There are three archetypes when building generative AI: Takers, Shapers and Creators. The Taker is the most common AI archetype. In software development, you are an AI Taker when you take a pre-built AI solution and integrate it into your software suite. Pre-built AI solutions are typically compact, well-tested, and come from reputable sources like third-party vendors or open-source repositories. You have the option to choose between commercially licensed AI components from trusted vendors, or free, open-source options. An example of a commonly used open-source component is Mozilla DeepSpeech. The usage of a so-called “off-the-shelf” AI component offers several advantages.

First of all, a major benefit of using pre-built AI components is that they often require less in-depth technical knowledge of AI from the developer integrating them. This is because these AI components are designed to be “end-to-end solutions”, accessible through an API (Application Programing Interface).

Secondly, the use of “off-the-shelf” AI components drastically cuts development timeline and expenses. Since the core technology has already been developed and tested, companies can bypass the process of building solutions from the ground up. This results in a faster launch of new features and enhancements.

Lastly, using pre-built AI components and solutions grants access to a community of users and developers. This community contributes to the continuous improvement of the AI component by providing valuable feedback, bug reports, and contributions to the codebase.

However, a significant drawback of using an “off-the-shelf” approach is the dependency on the external provider(s) for the AI components. Should a critical AI component become deprecated or diverge from the integrator's requirements, it could force unforeseen changes or the need for replacements, potentially disrupting operation or development of the product.

Mozilla DeepSpeech is an open-source embeddable speech-to-text engine (STT).



A website builder integrates Google Translate into a customers’ website. Google Translate is an AI (machine learning) solution, and it is used in its entirety by another firm.
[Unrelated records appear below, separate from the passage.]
Record Roused (b : Job) : Prop := {
  not_early : startedEarly b = true -> match phase b with Ranking | Testing | Reranking => False | _ => True end;
  early_marked u : phase b = StartingEarly u -> startedEarly b = true;
  end_seen : done_ (sweep b) = true ->
    match phase b with Ranking => False | Testing | Waiting | StartingEarly _ => (0 < wake (sweep b))%nat | _ => True end;
  quorum_seen : quorumMet (sweep b) = true -> startedEarly b = false ->
    match phase b with Testing | Waiting => (0 < wake (sweep b))%nat | _ => True end }.

Record Fated (w : World) : Prop := {
  one_call j b : jobs w !! j = Some b -> calls j w + owed b = 1;
  no_call j : jobs w !! j = None -> calls j w = 0;
  roused j b : jobs w !! j = Some b -> Roused b;
  in_flight : rankingInFlight_ w = times inRank (jobs w) + times isRankEnded (queue w);
  over j e : j ∈ settling w \/ RankEnded j e ∈ queue w -> exists b, jobs w !! j = Some b /\ inRank b = false }.

Section Controller.
Context (toUpper : qstring -> qstring) (regexValid : qstring -> bool) (regexMatches : qstring -> qstring -> bool)
  (QString2QJsonObject : qstring -> QJsonObject).
Abbreviation rankBeforeStart := (rankBeforeStart toUpper regexValid regexMatches QString2QJsonObject).
Abbreviation startRanked := (startRanked toUpper regexValid regexMatches QString2QJsonObject).
Abbreviation resume := (resume toUpper regexValid regexMatches QString2QJsonObject).
Abbreviation runTask := (runTask toUpper regexValid regexMatches QString2QJsonObject).
Abbreviation mainStep := (mainStep toUpper regexValid regexMatches QString2QJsonObject).
Abbreviation threadStep := (threadStep toUpper regexValid regexMatches QString2QJsonObject).
Abbreviation step := (step toUpper regexValid regexMatches QString2QJsonObject).
Abbreviation run := (run toUpper regexValid regexMatches QString2QJsonObject).

(** ** What keeps it *)

Lemma same_fated w w' l : jobs w' = jobs w -> queue w' = queue w -> rankingInFlight_ w' = rankingInFlight_ w ->
  settling w' = settling w -> acts w' = acts w ++ l -> Forall (fun a => match a with Resumed _ => False | _ => True end) l -> Fated w -> Fated w'.
Proof.
  intros Ej Eq Ef Es Ea Hl [H1 H2 H3 H4 H5].
  assert (Hc : forall j, calls j w' = calls j w).
  { intros j. unfold calls. rewrite Eq, Ea. clear Ea. induction l as [|a l IH] using rev_ind; [by rewrite app_nil_r|].
    apply Forall_app in Hl as [Hl Ha]. apply Forall_cons_1 in Ha as [Ha _]. rewrite app_assoc, times_snoc.
    specialize (IH Hl). destruct a; cbn [isResumed]; done || lia. }
  split; intros; rewrite ?Hc, ?Ej, ?Eq, ?Ef, ?Es in *; eauto.
Qed.

Lemma put_fated j b b' w : jobs w !! j = Some b -> Roused b' -> owed b' = owed b -> inRank b' = inRank b ->
  Fated w -> Fated (putJob j b' w).
Proof.
  intros Hb Hr Ho Hi [H1 H2 H3 H4 H5]. unfold putJob.
  assert (Hl : forall i c, <[j := b']> (jobs w) !! i = Some c -> (i = j /\ c = b') \/ jobs w !! i = Some c).
  { intros i c. destruct (decide (i = j)) as [->|Hn]; [|rewrite list_lookup_insert_ne by done; by right].
    rewrite list_lookup_insert_eq by (by eapply lookup_lt_Some). intros [= <-]. by left. }
  split; cbn [jobs queue acts rankingInFlight_ set_jobs].
  - intros i c [[-> ->]|Hc]%Hl; [rewrite Ho; by apply H1 | by apply H1].
  - intros i Hc. apply H2. apply lookup_ge_None. apply lookup_ge_None in Hc. by rewrite length_insert in Hc.
  - intros i c [[-> ->]|Hc]%Hl; [done | by eapply H3].
  - rewrite (times_insert inRank (jobs w) j b b' Hb), Hi, H4. lia.
  - intros i e Hs. destruct (H5 i e Hs) as (c & Hc & Hn). destruct (decide (i = j)) as [->|].
    + exists b'. rewrite list_lookup_insert_eq by (by eapply lookup_lt_Some). split; [done|]. rewrite Hi. by simplify_eq.
    + exists c. by rewrite list_lookup_insert_ne.
Qed.

Lemma calls_post j t w : calls j (post t w) = calls j w + (if resumeTask j t then 1 else 0).
Proof. unfold calls, post. cbn [acts queue set_queue]. rewrite times_snoc. lia. Qed.
Lemma calls_act j a w : calls j (act a w) = calls j w + (if isResumed j a then 1 else 0).
Proof. unfold calls, act. cbn [acts queue set_acts]. rewrite times_snoc. lia. Qed.
(* ===== verification/KillSwitch.v ===== *)
(** * The kill switch (src/src/sys/KillSwitch.cpp)

    A guard process holds the firewall rules for as long as its input is open.
    [World] is the switch's members, its guard processes, the settings it reads
    and what it did, oldest first. Every member function is a function on
    worlds; what the guards, the timers, the dialogs and other threads do is an
    event with arbitrary arguments. The callbacks of the waiters are recorded
    where they are called. Lines for the diagnostic log only are left out. *)

From Stdlib Require Import Ascii String.
From S2P Require Import Prelude QtText Json Lists.

Local Open Scope Z_scope.
#[local] Set Warnings "-register-all".

(** ** Data *)

Inductive Platform := Windows | Linux | MacOS.
#[export] Instance Platform_eq_dec : EqDecision Platform.
Proof. solve_decision. Defined.

Inductive State := Disabled | Arming | Armed | Failed.
#[export] Instance State_eq_dec : EqDecision State.
Proof. solve_decision. Defined.

Definition kReadyTimeoutMs : Z := 15000.
Definition kCloseGraceMs : Z := 5000.
Definition kRespawnIntervalMs : Z := 30000.

Definition kPrivilege : qstring := qs "privilege".
Definition kUnsupported : qstring := qs "unsupported".
Definition kConfig : qstring := qs "config".
Definition kTampered : qstring := qs "tampered".
Definition kInternal : qstring := qs "internal".
Definition kCrash : qstring := qs "crash".
Definition kTimeout : qstring := qs "timeout".
Definition kOverridden : qstring := qs "overridden".

(** The settings the switch reads. *)
Record Settings := MkSettings {
  kill_switch : bool;
  prepare_exit : bool;
  disable_private_range_bypass : bool;
  vpn_tun_ipv4_cidr : qstring;
  vpn_tun_ipv6_cidr : qstring;
  vpn_l3_bridge : bool;
  extraCorePaths : list qstring }.

Record GuardConfig := MkGuardConfig { json : qstring; extraPaths : list qstring }.

(** [running] is the process, [closing] is set before its exit is expected. *)
Record GuardProcess := MkGuard {
  config : qstring;
  launch : qstring;
  guardPaths : list qstring;
  stderrTail : qstring;
  readyTimer : bool;
  ready : bool;
  closing : bool;
  running : bool }.

(** Whose callback a waiter is: [whenSettled], [whenIdle] or [permitExtraCore]. *)
Inductive Callback := OnSettled (n : Z) | OnIdle (n : Z) | OnPermit (n : Z) (path : qstring).

Record Waiter := MkWaiter { context : Z; bound : bool; idle : bool; callback : Callback }.

Inductive Action :=
| StateChanged (s : State)
| ShowLog (line : qstring)
| Spawned (g : Z) (at_ms : Z) (respawn : bool)
| WriteLaunch (g : Z) (launch : qstring)
| CloseWriteChannel (g : Z)
| StopHard (g : Z) (terminate : bool)
| Called (c : Callback) (armed : bool)
| Permitted (n : Z) (permitted : bool)
| SaveSettings
| ArmRespawnTimer.

Record World := MkWorld {
  state_ : State;
  identityUnsupported_ : bool;
  identityDetail_ : qstring;
  overridden_ : bool;
  active_ : option Z;
  pending_ : option Z;
  failureCode_ : qstring;
  failureMessage_ : qstring;
  lastRespawn_ : option Z;
  waiters_ : list Waiter;
  shutdown_ : bool;
  guards : gmap Z GuardProcess;
  nextGuard : Z;
  settings : Settings;
  apiPort : Z;
  now : Z;
  goneContexts : list Z;
  actions : list Action }.

Definition worldEta (w : World) : World :=
  MkWorld (state_ w) (identityUnsupported_ w) (identityDetail_ w) (overridden_ w) (active_ w) (pending_ w)
    (failureCode_ w) (failureMessage_ w) (lastRespawn_ w) (waiters_ w) (shutdown_ w) (guards w) (nextGuard w)
    (settings w) (apiPort w) (now w) (goneContexts w) (actions w).

Definition set_state_ (v : State) (w : World) : World := ltac:(setter worldEta state_ v w).
Definition set_identityUnsupported_ (v : bool) (w : World) : World := ltac:(setter worldEta identityUnsupported_ v w).
Definition set_identityDetail_ (v : qstring) (w : World) : World := ltac:(setter worldEta identityDetail_ v w).
Definition set_overridden_ (v : bool) (w : World) : World := ltac:(setter worldEta overridden_ v w).
Definition set_active_ (v : option Z) (w : World) : World := ltac:(setter worldEta active_ v w).
Definition set_pending_ (v : option Z) (w : World) : World := ltac:(setter worldEta pending_ v w).
Definition set_failureCode_ (v : qstring) (w : World) : World := ltac:(setter worldEta failureCode_ v w).
Definition set_failureMessage_ (v : qstring) (w : World) : World := ltac:(setter worldEta failureMessage_ v w).
Definition set_lastRespawn_ (v : option Z) (w : World) : World := ltac:(setter worldEta lastRespawn_ v w).
Definition set_waiters_ (v : list Waiter) (w : World) : World := ltac:(setter worldEta waiters_ v w).
Definition set_shutdown_ (v : bool) (w : World) : World := ltac:(setter worldEta shutdown_ v w).
Definition set_guards (v : gmap Z GuardProcess) (w : World) : World := ltac:(setter worldEta guards v w).
Definition set_nextGuard (v : Z) (w : World) : World := ltac:(setter worldEta nextGuard v w).
Definition set_settings (v : Settings) (w : World) : World := ltac:(setter worldEta settings v w).
Definition set_apiPort (v : Z) (w : World) : World := ltac:(setter worldEta apiPort v w).
Definition set_now (v : Z) (w : World) : World := ltac:(setter worldEta now v w).
Definition set_goneContexts (v : list Z) (w : World) : World := ltac:(setter worldEta goneContexts v w).
Definition set_actions (v : list Action) (w : World) : World := ltac:(setter worldEta actions v w).

Definition emit (a : Action) (w : World) : World := set_actions (actions w ++ [a]) w.

Definition guardSet (f : GuardProcess -> GuardProcess) (g : Z) (w : World) : World :=
  match guards w !! g with
  | Some G => set_guards (<[g := f G]> (guards w)) w
  | None => w
  end.
Definition setClosing (G : GuardProcess) : GuardProcess :=
  MkGuard (config G) (launch G) (guardPaths G) (stderrTail G) (readyTimer G) (ready G) true (running G).
Definition stopTimer (G : GuardProcess) : GuardProcess :=
  MkGuard (config G) (launch G) (guardPaths G) (stderrTail G) false (ready G) (closing G) (running G).
Definition setReady (G : GuardProcess) : GuardProcess :=
  MkGuard (config G) (launch G) (guardPaths G) (stderrTail G) (readyTimer G) true (closing G) (running G).
Definition setNotRunning (G : GuardProcess) : GuardProcess :=
  MkGuard (config G) (launch G) (guardPaths G) (stderrTail G) (readyTimer G) (ready G) (closing G) false.
Definition setTail (t : qstring) (G : GuardProcess) : GuardProcess :=
  MkGuard (config G) (launch G) (guardPaths G) t (readyTimer G) (ready G) (closing G) (running G).
Definition deleteGuard (g : Z) (w : World) : World := set_guards (delete g (guards w)) w.

(** A guard that is gone was closed before. *)
Definition isClosing (g : Z) (w : World) : bool :=
  match guards w !! g with Some G => closing G | None => true end.

(** ** Questions *)

Definition isSome {A} (o : option A) : bool := match o with Some _ => true | None => false end.
Definition holds (o : option Z) (g : Z) : bool := bool_decide (o = Some g).
Definition isState (s : State) (w : World) : bool := bool_decide (state_ w = s).
Definition sameText (a b : qstring) : bool := bool_decide (a = b).

Definition allowsStart (w : World) : bool := isState Disabled w || isState Armed w.
Definition failedForPrivileges (w : World) : bool := isState Failed w && sameText (failureCode_ w) kPrivilege.
Definition failedPersistently (w : World) : bool :=
  if negb (isState Failed w) then false
  else sameText (failureCode_ w) kPrivilege || sameText (failureCode_ w) kUnsupported ||
       sameText (failureCode_ w) kConfig || sameText (failureCode_ w) kOverridden.
Definition failedForIdentity (w : World) : bool :=
  isState Failed w && sameText (failureCode_ w) kUnsupported && identityUnsupported_ w &&
  (isSome (active_ w) || isSome (pending_ w)).

(** [QString::section] on single spaces: the first field, and the rest. *)
Definition section0 (line : qstring) : qstring := hd [] (split (ch " "%char) line).
Definition section1 (line : qstring) : qstring := join [ch " "%char] (tl (split (ch " "%char) line)).

(** ** The handlers *)

Section Handlers.
(** The platform, the translations, Qt's string formatting, its JSON text, the
    absolute native form of a path and the case folding of path comparison. *)
Context (platform : Platform) (tr : qstring -> qstring) (arg : qstring -> qstring -> qstring)
  (toJson : QJsonObject -> qstring) (fromJson : qstring -> QJsonObject)
  (absoluteNative : qstring -> qstring) (foldCase : Z -> Z).

Definition killSwitchIdentityMessage (detail : qstring) : qstring :=
  let message := qs "the core cannot adopt the kill-switch group 1950896719 here (it needs CAP_SETGID and that GID mapped in this user namespace); the kill switch keeps blocking traffic, and profiles stay refused until kill_switch is turned off" in
  if negb (isEmpty detail) then message ++ arg (qs "; the core reported: %1") detail else message.

Definition tunName : qstring := if decide (platform = MacOS) then [] else qs "throne-tun".
Definition bridgeName (s : Settings) : qstring :=
  if bool_decide (platform = Linux) && vpn_l3_bridge s then qs "throne-br" else [].

Definition nativePath (path : qstring) : qstring :=
  let t := trimmed path in if isEmpty t then [] else absoluteNative t.
Definition containsPath (paths : list qstring) (native : qstring) : bool :=
  existsb (fun p => equalCI foldCase p native) paths.
Definition listsPath (paths : list qstring) (path : qstring) : bool := containsPath paths (nativePath path).

Definition failureText (w : World) : qstring :=
  let details := fun text : qstring =>
    if negb (isEmpty (failureMessage_ w))
    then text ++ [10; 10] ++ arg (tr (qs "Details: %1")) (failureMessage_ w) else text in
  if sameText (failureCode_ w) kOverridden then failureMessage_ w
  else if sameText (failureCode_ w) kPrivilege then
    details (if decide (platform = Windows) then tr (qs "The kill switch needs Throne to run as administrator.")
             else tr (qs "The kill switch needs the core to have root privileges."))
  else if sameText (failureCode_ w) kUnsupported then
    (if isEmpty (failureMessage_ w) then tr (qs "The kill switch is not supported on this system.") else failureMessage_ w)
  else if sameText (failureCode_ w) kTampered then
    details (tr (qs "Another program removed the kill switch rules or disabled the system firewall."))
  else if sameText (failureCode_ w) kConfig then details (tr (qs "The kill switch rejected its settings."))
  else details (tr (qs "The kill switch process stopped unexpectedly.")).

Definition addExtraPath (paths : list qstring) (path : qstring) : list qstring :=
  let native := nativePath path in
  if negb (isEmpty native) && negb (containsPath paths native) then paths ++ [native] else paths.

Definition buildConfig (w : World) : GuardConfig :=
  let s := settings w in
  let extraPaths := if decide (platform = Windows) then fold_left addExtraPath (extraCorePaths s) [] else [] in
  let object :=
    [(qs "allow_lan", JBool (negb (disable_private_range_bypass s)));
     (qs "tun_name", JString tunName);
     (qs "tun_cidrs", JArray [JString (vpn_tun_ipv4_cidr s); JString (vpn_tun_ipv6_cidr s)]);
     (qs "extra_paths", JArray (map JString extraPaths));
     (qs "bridge_name", JString (bridgeName s));
     (qs "api_port", JInt (apiPort w))] in
  MkGuardConfig (toJson object) extraPaths.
“Taking” a generative AI tool: cybersecurity considerations

Read the (technical) documentation carefully

Because the “off-the-shelf” generative AI was created by another organization, you might not have full visibility into how the generative AI was built, trained, or how it works. This lack of transparency can make it difficult to assess the validity of the AI's output.

However, according to article fifteen of the new EU AI Act, all “high-risk” AI systems and applications must have strong cybersecurity measures in place to prevent hackers from manipulating its training data, inputs, or internal components, therefore ensuring the output is reliable.

Nevertheless, it is advised to read the (technical) documentation of the AI component or software thoroughly, before incorporating it into your organization.

Handle with care

To make sure your output is reliable, handle the AI component with care and use it how it is meant to be used. Don’t use the generative AI solution to design phishing mails or generate malicious code to harm others and/or search for security vulnerabilities.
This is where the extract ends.